EXERCISE OBJECTIVE ▸ Every line in the records below with the string "outputs" is to be copied out.

AVAILABLE DATA ▸
(** *** Partition by partition *)

(** The rows [pre] are flushed, those of [staging_batches] belong to one partition. *)
Definition staged (pre : list Row) (st : PartitionState) : Prop :=
  fit pre (processors st) ∧
  match current_partition st with
  | None => staging_batches st = []
  | Some k => staging_batches st ≠ [] ∧ concat (staging_batches st) ≠ [] ∧
      Forall (λ r, part r = k) (concat (staging_batches st))
  end.

Lemma constant_is_run k (run rest : list Row) :
  run ≠ [] → Forall (λ r, part r = k) run → match rest with [] => True | y :: _ => part y ≠ k end →
  is_run part run rest.
Proof.
  intros Hne Hall Hrest. destruct run as [|x run]; [done|]. pose proof Hall as Hall'.
  apply Forall_cons in Hall' as [Hx _]. split.
  - eapply Forall_impl; [exact Hall|]. simpl; congruence.
  - destruct rest; [done|congruence].
Qed.

Lemma partition_key_end done run rest x :
  is_run part run rest → head run = Some x →
  run_end (length (done ++ run ++ rest))
    (λ i, row ← index (part <$> done ++ run ++ rest) i; Ok (bool_decide (row = part x))) (S (length done))
    = Ok (length done + length run)%nat.
Proof.
  intros Hrun Hx. destruct run as [|x' run]; [done|]. injection Hx as ->. destruct Hrun as [Hall Hrest].
  assert (∀ j y, (done ++ (x :: run) ++ rest) !! j = Some y →
    (row ← index (part <$> done ++ (x :: run) ++ rest) j; Ok (bool_decide (row = part x)))
      = Ok (bool_decide (part y = part x))) as Hix.
  { intros j y Hj. unfold index. by rewrite list_lookup_fmap, Hj. }
  apply run_end_ok.
  - rewrite !length_app. simpl. lia.
  - intros j Hj. simpl length in Hj.
    destruct (lookup_lt_is_Some_2 (x :: run) (j - length done)) as [y Hy]; [simpl; lia|].
    rewrite (Hix j y); [|rewrite lookup_app_r by lia; by apply lookup_app_l_Some].
    rewrite bool_decide_true; [done|]. rewrite Forall_lookup in Hall. by eapply Hall.
  - intros Hlt. destruct rest as [|z rest]; [rewrite !length_app in Hlt; simpl in Hlt; lia|].
    rewrite (Hix _ z); [by rewrite bool_decide_false|].
    rewrite lookup_app_r by lia. rewrite lookup_app_r by lia.
    by replace (length done + length (x :: run) - length done - length (x :: run))%nat with O by lia.
Qed.

Lemma partition_slices_ok batch more (k : PartitionState → Sent Output) :
  has_partition ctx = true →
  (∀ pre st, staged pre st → input_ok (pre ++ concat (staging_batches st) ++ more) →
    k st = (outputs ctx vals pre (runs part (concat (staging_batches st) ++ more)), Ok tt)) →
  ∀ todo done fuel pre st, batch = done ++ todo → (length todo ≤ fuel)%nat → staged pre st →
  input_ok (pre ++ concat (staging_batches st) ++ todo ++ more) →
  partition_slices fuel ctx batch (part <$> batch) (length done) st k
    = (outputs ctx vals pre (runs part (concat (staging_batches st) ++ todo ++ more)), Ok tt).
Proof.
  intros Hp Hk todo. induction todo as [todo IH] using (induction_ltof1 _ (@length Row)).
  intros d fuel pre st Hb Hf Hst Hi. destruct (decide (todo = [])) as [->|Hne].
  { rewrite app_nil_r in Hb. subst d. destruct fuel; simpl; rewrite decide_False by lia; by apply Hk. }
  destruct (runs_split part todo Hne) as (rows & rest & -> & Hrun & _).
  pose proof (is_run_nonempty part _ _ Hrun) as Hlen. rewrite length_app in Hf.
  assert (∃ x tl, rows = x :: tl) as (x & tl & Hrows) by (destruct rows; [done|eauto]).
  assert (Hx : head rows = Some x) by by subst rows.
  assert (Hlb : length batch = (length d + length rows + length rest)%nat)
    by (subst batch; rewrite !length_app; lia).
  destruct fuel as [|fuel]; [lia|]. cbn [partition_slices]. rewrite decide_True by lia.
  assert (index (part <$> batch) (length d) = Ok (part x)) as ->.
  { apply index_Ok. rewrite list_lookup_fmap, Hb, lookup_app_r, Nat.sub_diag by lia. by subst rows. }
  cbn [run]. rewrite Hb, (partition_key_end d rows rest x Hrun Hx), <-Hb. cbn [run].
  assert (Hslice : take (length d + length rows - length d) (drop (length d) batch) = rows).
  { rewrite Hb, drop_app_length. by replace (length d + length rows - length d)%nat with (length rows) by lia; rewrite take_app_length. }
  assert (Hconst : Forall (λ r, part r = part x) rows) by (subst rows; apply Hrun).
  assert (Hrne : rows ≠ []) by by subst rows.
  assert (Hgo : ∀ pre' st', staged pre' st' → pre' ++ concat (staging_batches st') ++ rest ++ more
      = pre ++ concat (staging_batches st) ++ (rows ++ rest) ++ more →
    partition_slices fuel ctx batch (part <$> batch) (length d + length rows) st' k
      = (outputs ctx vals pre' (runs part (concat (staging_batches st') ++ rest ++ more)), Ok tt)).
  { intros pre' st' Hst' Heq. rewrite <-length_app. apply (IH rest); [unfold ltof; rewrite length_app; lia| |lia|done|by rewrite Heq].
    by rewrite <-app_assoc. }
  rewrite Hslice. destruct Hst as [Hps Hcur].
  case_decide as Hc.
  - destruct (current_partition st) as [k0|] eqn:Hk0.
    + destruct Hcur as (Hs & Hcs & Hall).
      destruct (flush_window_ok pre (processors st) (staging_batches st)) as (ps' & -> & Hps'); [done| | |done|].
      { rewrite app_assoc in Hi. by eapply input_ok_prefix. }
      { by eapply constant_is_run. }
      cbn [mbind Result_bind run]. rewrite (Hgo (pre ++ concat (staging_batches st))).
      * cbn. rewrite app_nil_r. rewrite <-app_assoc.
        rewrite (runs_cons part (concat (staging_batches st))); [done|].
        eapply constant_is_run; [done|done|]. subst rows. simpl. congruence.
      * split; [done|]. cbn. by rewrite app_nil_r.
      * cbn. by rewrite app_nil_r, <-!app_assoc.
    + rewrite Hcur in Hi |- *. cbn [flush_window_batches mbind Result_bind run].
      unfold flush_window_batches. rewrite decide_True by done. cbn [mbind Result_bind run].
      rewrite (Hgo pre).
      * cbn. by rewrite app_nil_r, <-app_assoc.
      * split; [done|]. cbn. by rewrite app_nil_r.
      * cbn. by rewrite app_nil_r, Hcur, <-!app_assoc.
  - rewrite Hc in Hcur. cbn [mbind Result_bind run].
    destruct Hcur as (Hs & Hcs & Hall). rewrite (Hgo pre).
    + cbn. by rewrite concat_app, <-!app_assoc; simpl; rewrite app_nil_r.
    + split; [done|]. cbn. rewrite Hc, concat_app. simpl. rewrite app_nil_r.
      split_and!; [by destruct (staging_batches st)|by destruct (concat (staging_batches st))|].
      by apply Forall_app_2.
    + cbn. rewrite concat_app. simpl. by rewrite app_nil_r, <-!app_assoc.
Qed.

Lemma stream_partitions_ok pre st batches :
  has_partition ctx = true → staged pre st →
  input_ok (pre ++ concat (staging_batches st) ++ concat batches) →
  stream_partitions ctx st (Ok <$> batches)
    = (outputs ctx vals pre (runs part (concat (staging_batches st) ++ concat batches)), Ok tt).
Proof.
  intros Hp. revert pre st; induction batches as [|b bs IH]; intros pre st Hst Hi.
  - cbn [fmap list_fmap stream_partitions concat] in *. rewrite app_nil_r in *.
    destruct Hst as [Hps Hcur]. destruct (current_partition st) as [k|].
    + destruct Hcur as (Hs & Hcs & Hall).
      assert (Hr : is_run part (concat (staging_batches st)) []) by (by eapply constant_is_run).
      destruct (flush_window_ok pre (processors st) (staging_batches st)) as (ps' & -> & _); [done..|].
      by rewrite (run_single _ Hr).
    + rewrite Hcur. unfold flush_window_batches. by rewrite decide_True.
  - rewrite fmap_cons. cbn [stream_partitions run concat] in *. case_decide as Hb.
    { subst b. by apply IH. }
    rewrite (partition_rows_ok part) by done. cbn [run].
    apply (partition_slices_ok b (concat bs) _ Hp) with (done := []) (fuel := length b); [|done|lia|done|done].
    intros pre' st' Hst' Hi'. by apply IH.
Qed.

End Loops.

(** The processors of all expressions, ready for the first row. *)
Lemma create_processors_ok full ctx `{!ContextOk part ctx} exprs vals :
  Forall2 (expr_means ctx) exprs vals →
  (∀ e, e ∈ exprs → expr_requires_full_partition e = true → full = true) →
  ∃ ps invs, rmapM create_processor exprs = Ok ps ∧ Forall2 (proc_step full ctx) invs vals ∧ fit invs [] ps.
Proof.
  induction 1 as [|e v exprs vals He _ IH]; intros Hf.
  - exists [], []. unfold fit. by split_and!.
  - destruct IH as (ps & invs & Hps & Hinv & Hfit); [intros; eapply Hf; [by right|done]|].
    destruct (expr_processes full ctx e v He) as (p & Hp & inv & Hi & Hs); [apply Hf; by left|].
    exists (p :: ps), (inv :: invs). simpl. rewrite Hp, Hps. split_and!; [done|by constructor|by constructor].
Qed.

Lemma requires_full_elem exprs e :
  e ∈ exprs → expr_requires_full_partition e = true → requires_full_partition exprs = true.
Proof. intros He Hf. apply existsb_exists. exists e. split; [by apply list_elem_of_In|done]. Qed.


(** Without a PARTITION BY there are no partition rows (arrow converts no columns to no
    rows), but cume_dist indexes them: the task panics. *)
Lemma cume_dist_without_partition_panics ctx `{!OrderOk ord ctx} cs o batches :
  has_partition ctx = false → (∀ b, get_partition_rows ctx b = Ok []) → concat batches ≠ [] →
  execute_window ctx [mkWindowExpr CumeDist cs o] (Ok <$> batches) = ([], Panic).
Proof.
  intros Hp Hr Hne. unfold execute_window. cbn [rmapM create_processor func mbind Result_bind run requires_full_partition existsb expr_requires_full_partition orb].
  rewrite Hp. cbn [mret Result_ret run negb]. rewrite stage_all_ok. cbn [app]. unfold flush_window_batches. rewrite decide_False by by intros ->.
  unfold process_window_batch. cbn [process_columns process_batch]. unfold cume_dist_process.
  rewrite Hr, (order_rows_ok ord). cbn [mbind Result_bind]. destruct (concat batches) as [|r rows]; [done|].
  cbn [length rwhile]. by rewrite bool_decide_true by (cbn; lia).
Qed.

(** ** Group limits *)

Definition rank_like_spec (t : WindowRankType) : list Row → Row → Z :=
  match t with
  | RowNumber => row_number_spec part
  | Rank => rank_spec part ord
  | DenseRank => dense_rank_spec part ord
  end.

(** The rows within the limit, with their values. *)
Definition kept (t : WindowRankType) (limit : Z) (pre rows : list Row) : list (Row * Z) :=
  filter (λ p, p.2 ≤ limit) (zip rows (running (rank_like_spec t) pre rows)).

RESULT ▸
    k st = (outputs ctx vals pre (runs part (concat (staging_batches st) ++ more)), Ok tt)) →
    = (outputs ctx vals pre (runs part (concat (staging_batches st) ++ todo ++ more)), Ok tt).
      = (outputs ctx vals pre' (runs part (concat (staging_batches st') ++ rest ++ more)), Ok tt)).
    = (outputs ctx vals pre (runs part (concat (staging_batches st) ++ concat batches)), Ok tt).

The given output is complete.